7-Eleven says it has owned and defined convenience since its founding in 1927. Now the Irving-headquartered chain is staking its claim on the future of convenience: autonomous delivery.
The convenience store giant is teaming up with robotics company Nuro to pilot an autonomous delivery service in Mountain View, California. The companies say it’s the first autonomous commercial delivery service in the state—Nuro was the first autonomous vehicle company to receive a deployment permit from the California DMV in December 2020.
7-Eleven’s first foray into autonomous delivery was in 2016, when it became the first U.S. retailer to make a drone delivery to a customer’s house, according to Raghu Mahadevan, 7-Eleven’s chief digital officer. “Since then, we haven’t stopped looking for ways to redefine convenience for our customers inside and outside the four walls of our stores,” he said in a statement.
In 2017, 7-Eleven launched its 7NOW Delivery app across the U.S. to offer customers 30-minute delivery and real-time tracking on orders.
“Fast forward to 2021, and we’re pushing the boundaries of innovation even further to provide customers with the first commercial autonomous delivery service in California,” Mahadevan said. “I can’t wait to see where we go from here.”
How it works
7-Eleven is using its 7NOW delivery app for the autonomous delivery pilot.
Once downloaded—on Google Play, the Apple App Store, or 7NOW.com—customers in Mountain View can shop and add items to their cart. During checkout, the autonomous delivery option will be available for selection from 8 a.m. to 9 p.m. PT daily at no additional charge.
Everything from pizza and chips to soda and household necessities will then be delivered to the customer’s house. However, things with an age restriction (like alcohol, tobacco, and lottery tickets) won’t be eligible for autonomous delivery.
Autonomous Priuses now, R2 bots later
7-Eleven will send updates as the order is processed and delivered. All vehicles travel with an operator in the driver seat to monitor the technology as it’s introduced. Once the robotic vehicle arrives, customers can simply grab their items from the back.
Users will want to be on the lookout for a robotic Prius. Nuro is starting the service with its autonomous Priuses, with plans to introduce autonomous robots (as seen at left in the photo above) at a later date.
Nuro’s R2 bots are custom-built to transport goods without any occupants in the vehicle.

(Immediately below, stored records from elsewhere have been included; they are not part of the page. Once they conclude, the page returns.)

(* ===== verification/Scalars.v ===== *)
(** * Text scalars ([types/scalars])

    Each scalar of this file is a module of the source with the same four functions:
    [serialize_x], [parse_x_value], [parse_x_literal] and [XField.__new__].  They
    normalise a text, match it against a pattern, and some compute a check digit; a
    [text_scalar] is what a module puts in their place, and the functions are given
    once.  The patterns are the source's texts. *)
From stdpp Require Import base decidable strings list.
From Stdlib Require Import ZArith Lia Ascii.
From S2P Require Import Prelude PyVal Regex.

Local Open Scope py_scope.

(** A literal of a GraphQL document, as graphql-core gives it to [parse_literal]. *)
Inductive value_node :=
| StringValueNode (value : string)
| IntValueNode (value : string)
| FloatValueNode (value : string)
| BooleanValueNode (value : bool)
| NullValueNode
| EnumValueNode (value : string)
| ListValueNode (values : list value_node)
| ObjectValueNode (fields : list (string * value_node))
| VariableNode (name : string).

(** [normalise] is what is done to the text first, [patterns] those of which one has
    to match, and [finish e] checks and completes a text that matched, raising [e]
    where the module raises its own error. *)
Record text_scalar := {
  name : string;
  normalise : string → string;
  patterns : list re;
  finish : exn → string → result string
}.

Definition matches_any (sc : text_scalar) (s : string) : bool :=
  existsb (λ r, re_match r s) (patterns sc).

Definition accept (sc : text_scalar) (e : exn) (text : string) : result string :=
  let s := normalise sc text in
  if negb (matches_any sc s) then Err e else finish sc e s.

Definition serialize (sc : text_scalar) (value : pyval) : result pyval :=
  match value with
  | PNone => Ok PNone
  | v => PStr <$> accept sc GraphQLError (Py.str v)
  end.

Definition parse_value (sc : text_scalar) (value : pyval) : result string :=
  match value with
  | PStr s => accept sc GraphQLError s
  | _ => Err GraphQLError
  end.

Definition parse_literal (sc : text_scalar) (ast : value_node) : result string :=
  match ast with
  | StringValueNode s => parse_value sc (PStr s)
  | _ => Err GraphQLError
  end.

(** [XField.__new__]: a wrong text is a [ValueError]. *)
Definition field_new (sc : text_scalar) (value : string) : result string :=
  accept sc ValueError value.

Definition as_is (e : exn) (s : string) : result string := Ok s.

(** A scalar that is its pattern. *)
Definition pattern_scalar (name : string) (normalise : string → string) (r : re) : text_scalar :=
  {| name := name; normalise := normalise; patterns := [r]; finish := as_is |}.

(** ** Codes in capitals *)

Definition AirportCode := pattern_scalar "AirportCode" Str.upper (compile "^[A-Z]{3}$").
Definition CurrencyCode := pattern_scalar "CurrencyCode" Str.upper (compile "^[A-Z]{3}$").
Definition CUSIP := pattern_scalar "CUSIP" Str.upper (compile "^[0-9]{3}[A-Z0-9]{5}[0-9]$").
Definition ExchangeCode := pattern_scalar "ExchangeCode" Str.upper (compile "^[A-Z]{2,6}$").
Definition FlightNumber :=
  pattern_scalar "FlightNumber" Str.upper (compile "^[A-Z]{2}[0-9]{1,4}[A-Z]?$").
Definition LEI := pattern_scalar "LEI" Str.upper (compile "^[A-Z0-9]{18}[0-9]{2}$").
Definition MIC := pattern_scalar "MIC" Str.upper (compile "^[A-Z]{4}$").
Definition PortCode := pattern_scalar "PortCode" Str.upper (compile "^[A-Z]{2}[A-Z0-9]{3}$").
Definition SEDOL := pattern_scalar "SEDOL" Str.upper (compile "^[B-DF-HJ-NP-TV-Z0-9]{6}[0-9]$").
Definition StockSymbol := pattern_scalar "StockSymbol" Str.upper (compile "^[A-Z]{1,5}(\.[A-Z])?$").

(** ** Small letters *)

Definition LanguageCode := pattern_scalar "LanguageCode" Str.lower (compile "^[a-z]{2}$").
Definition DomainName :=
  pattern_scalar "DomainName" Str.lower
    (compile ("^(?=.{1,253}$)" +:+ "(?!.*--)" +:+ "(?!-)[a-zA-Z0-9-]{1,63}(?<!-)" +:+ "(\."
              +:+ "(?!-)[a-zA-Z0-9-]{1,63}(?<!-))*" +:+ "\.[a-zA-Z]{2,}$")%stdpp).
Definition Hostname :=
  pattern_scalar "Hostname" Str.lower
    (compile ("^(?=.{1,253}$)" +:+ "(?!-)" +:+ "(?!.*--)" +:+ "((?!-)[a-zA-Z0-9-]{1,63}(?<!-)\.)*"
              +:+ "(?!-)[a-zA-Z0-9-]{1,63}(?<!-)$")%stdpp).

(** ** Texts as they are *)

Definition ApiKey := pattern_scalar "ApiKey" id (compile "^[A-Za-z0-9_-]{16,128}$").
Definition Color := pattern_scalar "Color" id (compile "^#(?:[0-9a-fA-F]{3}|[0-9a-fA-F]{6})$").
Definition Duration :=
  pattern_scalar "Duration" id
    (compile ("^P(?=\d+[YMWD])?(?:\d+Y)?(?:\d+M)?(?:\d+W)?(?:\d+D)?"
              +:+ "(?:T(?:\d+H)?(?:\d+M)?(?:\d+S)?)?$")%stdpp).
Definition HashSHA256 := pattern_scalar "HashSHA256" id (compile "^[a-fA-F0-9]{64}$").
Definition Latitude :=
  pattern_scalar "Latitude" id (compile "^-?90(?:\.0{1,8})?$|^-?[1-8]?\d(?:\.\d{1,8})?$").
Definition Longitude :=
  pattern_scalar "Longitude" id
    (compile "^-?180(?:\.0{1,8})?$|^-?(?:1[0-7]|[1-9])?\d(?:\.\d{1,8})?$").
Definition LicensePlate := pattern_scalar "LicensePlate" id (compile "^[A-Z0-9 -]{2,12}$").
Definition LocaleCode := pattern_scalar "LocaleCode" id (compile "^[a-z]{2}(-[A-Z]{2})?$").
Definition MimeType :=
  pattern_scalar "MimeType" id
    (compile ("^[a-zA-Z][a-zA-Z0-9][a-zA-Z0-9!#$&^_-]*\/[a-zA-Z][a-zA-Z0-9][a-zA-Z0-9!#$&^_-]*"
              +:+ "(?:\+[a-zA-Z][a-zA-Z0-9][a-zA-Z0-9!#$&^_-]*)?$")%stdpp).
Definition PhoneNumber := pattern_scalar "PhoneNumber" id (compile "^\+[1-9]\d{6,14}$").
Definition SemanticVersion :=
  pattern_scalar "SemanticVersion" id
    (compile ("^(0|[1-9]\d*)\.(0|[1-9]\d*)\.(0|[1-9]\d*)"
              +:+ "(?:-((?:0|[1-9]\d*|\d*[a-z-][0-9a-z-]*)"
              +:+ "(?:\.(?:0|[1-9]\d*|\d*[a-z-][0-9a-z-]*))*))?"
              +:+ "(?:\+([0-9a-z-]+(?:\.[0-9a-z-]+)*))?$")%stdpp).
Definition Slug := pattern_scalar "Slug" id (compile "^[a-z0-9]+(?:-[a-z0-9]+)*$").
Definition Time :=
  pattern_scalar "Time" id (compile "^(?:[01]\d|2[0-3]):[0-5]\d(?::[0-5]\d)?$").
Definition Timezone :=
  pattern_scalar "Timezone" id (compile "^[A-Z][a-z]+[a-zA-Z_]*(/[A-Z][a-z]+[a-zA-Z_]*){1,2}$").
Definition TrackingNumber := pattern_scalar "TrackingNumber" id (compile "^[A-Z0-9]{8,30}$").

(** ** Texts without surrounding white space, and patterns that ignore case *)

Definition PostalCode :=
  pattern_scalar "PostalCode" Str.strip (ignorecase (compile "^[A-Z0-9][A-Z0-9 -]{1,8}[A-Z0-9]$")).

Definition File_ :=
  pattern_scalar "File" id
    (ignorecase (compile
      ("^(?:" +:+ "https?://.+" +:+ "|" +:+ "(?:\./|/|\.\./|\.\./\.\./)?[^\x00-\x1f\x7f-\x9f<>:\"
       +:+ String Py.dquote "|?*\x00]+" +:+ ")$")%stdpp)).

(** The extensions are a set, in some order. *)
Definition _IMAGE_EXTENSIONS : list string :=
  [".jpg"; ".jpeg"; ".png"; ".gif"; ".webp"; ".svg"; ".bmp"; ".tiff"; ".tif"].

Definition Image :=
  let any := Str.join "|" (map (Str.drop 1) _IMAGE_EXTENSIONS) in
  pattern_scalar "Image" id
    (ignorecase (compile
      ("^(?:" +:+ "https?://.*\.(?:" +:+ any +:+ ")" +:+ "|" +:+ ".*\.(?:" +:+ any +:+ ")" +:+ ")$")%stdpp)).

(** ** MAC addresses *)

Definition _MAC_PATTERNS : list re :=
  [compile "^([0-9A-Fa-f]{2}:){5}[0-9A-Fa-f]{2}$"; compile "^([0-9A-Fa-f]{2}-){5}[0-9A-Fa-f]{2}$";
   compile "^([0-9A-Fa-f]{4}\.){2}[0-9A-Fa-f]{4}$"; compile "^[0-9A-Fa-f]{12}$"].

Fixpoint pairs (s : string) : list string :=
  match s with
  | String a (String b s') => String a (String b EmptyString) :: pairs s'
  | EmptyString => []
  | s => [s]
  end.

Definition normalize_mac_address (mac : string) : result string :=
  let clean := Str.remove_char "." (Str.remove_char "-" (Str.remove_char ":" (Str.upper mac))) in
  if negb (Nat.eqb (String.length clean) 12)
     || negb (Str.forallb (λ c, Str.has_char c "0123456789ABCDEF") clean)
  then Err ValueError
  else Ok (Str.join ":" (pairs clean)).

Definition MacAddress :=
  {| name := "MacAddress"; normalise := id; patterns := _MAC_PATTERNS;
     finish e s := match normalize_mac_address s with Ok m => Ok m | Err _ => Err e end |}.

(** ** Scalars that check less *)

(** [EmailAddress] serialises anything; [LTree] accepts every text, and [HTML] and
    [Markdown] every text and the text of every value. *)
Definition EmailAddress := pattern_scalar "EmailAddress" id (compile "^[^@]+@[^@]+\.[^@]+$").

Definition serialize_email_address (value : pyval) : result pyval := Ok value.

Definition serialize_ltree (value : pyval) : result string :=
  match value with PStr s => Ok s | _ => Err GraphQLError end.

Definition parse_ltree_value : pyval → result string := serialize_ltree.

Definition parse_ltree_literal (ast : value_node) : result string :=
  match ast with StringValueNode s => Ok s | _ => Err GraphQLError end.

Definition serialize_html (value : pyval) : result pyval :=
  match value with PNone => Ok PNone | v => Ok (PStr (Py.str v)) end.

Definition parse_html_value (value : pyval) : result string :=
  match value with PStr s => Ok s | _ => Err GraphQLError end.

Definition parse_html_literal (ast : value_node) : result string :=
  match ast with StringValueNode s => parse_html_value (PStr s) | _ => Err GraphQLError end.

Definition serialize_markdown : pyval → result pyval := serialize_html.
Definition parse_markdown_value : pyval → result string := parse_html_value.
Definition parse_markdown_literal : value_node → result string := parse_html_literal.

(** The scalars without check digits. *)
Definition pattern_scalars : list text_scalar :=
  [AirportCode; CurrencyCode; CUSIP; ExchangeCode; FlightNumber; LEI; MIC; PortCode; SEDOL; StockSymbol;
   LanguageCode; DomainName; Hostname; ApiKey; Color; Duration; HashSHA256; Latitude; Longitude;
   LicensePlate; LocaleCode; MimeType; PhoneNumber; SemanticVersion; Slug; Time; Timezone;
   TrackingNumber; PostalCode; File_; Image].

(** Every pattern is in the fragment. *)
Definition never (r : re) : bool := match r with Never => true | _ => false end.

Example patterns_compile :
  forallb (λ sc, negb (existsb never (patterns sc))) (EmailAddress :: MacAddress :: pattern_scalars) = true.
Proof. by vm_compute. Qed.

“Residents in the state of California—a major hub of innovation—have never been able to experience the commercial delivery of goods by an autonomous vehicle. Nuro is teaming up with 7-Eleven to change that,” Jiajun Zhu, Nuro’s CEO and co-founder, said in a statement. “We’ve always wanted to bring Nuro’s autonomous delivery to our local community and to our neighbors.”
Nuro has Texas ties
Nuro, which is headquartered in Mountain View, aims to use robotics to change everyday life for the better. Its customized autonomous delivery vehicles are designed to transform local commerce by allowing retail brands an eco-friendly way to get goods to customers.
The goal is to make streets safer and cities more livable.
So far, Nuro has brought autonomous delivery to communities in Texas, Arizona, and California.
In 2019, Nuro started piloting its autonomous Priuses in Houston. Now, the company has partnerships with Kroger, CVS Pharmacy, and Domino’s in the city.
The R2 delivers Domino’s Pizza to select doors in suburban Woodland Heights, according to the Houston Chronicle. Kroger originally began its partnership with Nuro in 2018 to explore grocery delivery. Nuro also recently announced a multi-year partnership with FedEx.
Nuro announced a $600M raise in November
More tests could come soon. In November, the company announced that it had raised a $600 million Series D round led by Tiger Global Management. Additional participants included Google, Kroger, SoftBank Vision Fund 1, Baillie Gifford, Fidelity Management & Research Company, and Gaorong Capital.
The funding is meant for the development and deployment of the driverless delivery service in more communities across the U.S.
Google’s participation in the round coincides with a five-year partnership with Google Cloud to support Nuro’s ability to scale. The deal will also go toward “capacity required to run self-driving simulation workloads, machine learning to improve model accuracy, and storage to manage important data from the vehicles.”